Mais voyons d'abord les 15 premières minutes du concert: une pièce de Michael Colgrass (natif de Chicago, vivant à Toronto) intitulée As Quiet As... L'idée ici est de recréer le bruit (!) produit par une feuille d'arbre changeant de couleur, par une fourmi marchant sur le sol, etc. Nous sommes évidemment très près du silence et l'effet est plutôt réussi. On s'explique moins bien les échos intermittents de Beethoven et de jazz et le vacarme qui termine la pièce.

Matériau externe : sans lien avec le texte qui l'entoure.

(* ===== verification/WaveStats.v ===== *)
(** Noise statistics of a run: [client/analyze_waveform_dataset.py].

    Samples are integers, so their means are divisions of exact sums; the reductions of floats,
    percentiles, powers and the Fourier transform are classes.  The histogram of sampled points
    goes into a figure only, and a figure is its title; the page with the metrics is its template
    ([html_page]) applied to what it shows. *)
From S2P Require Import Prelude PyStr PyFloat FloatExact PyVal ChannelSpec JsonText FeConfig EnvelopeV2.
From S2P Require Import SpyAcquire OscAcq OscSpectrum ScanRuntime ChargeWindows IntensityScan RunFiles.
From S2P Require Import Pools PeFit.

(** [np.fft.rfftfreq], [mean(axis=0)] of rows, [np.percentile] and [z ** k]. *)
Class Statistics : Type := {
  np_rfftfreq : Z -> float -> list float;
  mean_rows : list (list float) -> list float;
  np_percentile : list float -> Z -> float;
  np_power : float -> Z -> float }.

(** The files before the script starts: the names in a directory, the text of a file, the 16-bit
    words of a file; [str(Path(p).expanduser().resolve())]; [str()] of JSON values that are
    neither integers, strings, booleans nor null; and the text of the page. *)
Class Tree : Type := {
  listing : string -> option (gset string);
  text_at : string -> option (result string);
  words_at : string -> option (result (list Z));
  at_path : string -> string;
  str_other : pyval -> string;
  html_page : string -> list row -> list string -> string }.

Definition is_dir `{Tree} (path : string) : bool := bool_decide (is_Some (listing path)).

Definition exists_at `{Tree} (path : string) : bool :=
  is_dir path || bool_decide (is_Some (text_at path)) || bool_decide (is_Some (words_at path)).

(** ** Reading a run *)

Definition channel_of_file (name : string) : option Z :=
  rest ← strip_prefix "channel_" name;
  let '(d, r) := take_digits rest in
  if bool_decide (d <> "") && (bool_decide (r = ".dat") || bool_decide (r = ".dat" +:+ String "010" ""))
  then unsigned10 d else None.

Definition discover_channels `{Tree} (folder : string) : result (list Z) :=
  match listing folder with
  | Some names => Ok (sorted_set (omap channel_of_file (elements names)))
  | None => Raise (not_found folder)
  end.

(** [load_metadata]: what is not a readable JSON object counts as empty. *)
Definition load_metadata `{Tree} (folder : string) : list (string * pyval) :=
  match text_at (path_join folder "run_metadata.json") with
  | Some (Ok s) => match json_loads s with Ok (PyDict d) => d | _ => [] end
  | _ => []
  end.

Karen Gomyo, 27 ans, paraît ensuite pour le Sibelius. L'oeuvre est d'une effarante difficulté technique et la jeune violoniste n'y éprouve pas de réel problème. Au premier mouvement, le saut tant redouté de trois octaves qui lance la deuxième cadence est réalisé avec aplomb; au finale, les rapides traits en doubles cordes sont joués presque à la perfection.

J'ai quand même quelques réserves. S'écartant de la partition, la violoniste ralentit ici et là le discours, histoire, sans doute, de «faire profond». Résultat: le chef invité Andrew Grams a de la difficulté à la suivre et fait jouer l'orchestre deux fois plus fort qu'il ne faut. Le public nouveau de la série «Air Canada» applaudit après chaque mouvement et la soliste fait chaque fois un petit salut.

L'après-entracte de 45 minutes appartient au chef invité. L'introduction Adagio de la Nouveau Monde est prise à une lenteur abusive: Molto Adagio, davantage même. Le premier mouvement proprement dit, Allegro molto, démarre à un tempo plus juste, mais l'interprétation s'annonce routinière et on remercie le chef d'omettre la longue reprise de 16 pages.

Ce qui suit est cependant plus inspiré. Du Largo très senti se détachent les trémolos des cordes et, surtout, l'irrésistible mélodie du cor-anglais de Pierre-Vincent Plante. Au Scherzo, le chef invité commande au timbalier Andrei Malashenko des accents d'une force inhabituelle: on dirait des coups de feu! Quelques autres idées encore, au finale, révèlent un chef qui, finalement, a quelque chose à dire.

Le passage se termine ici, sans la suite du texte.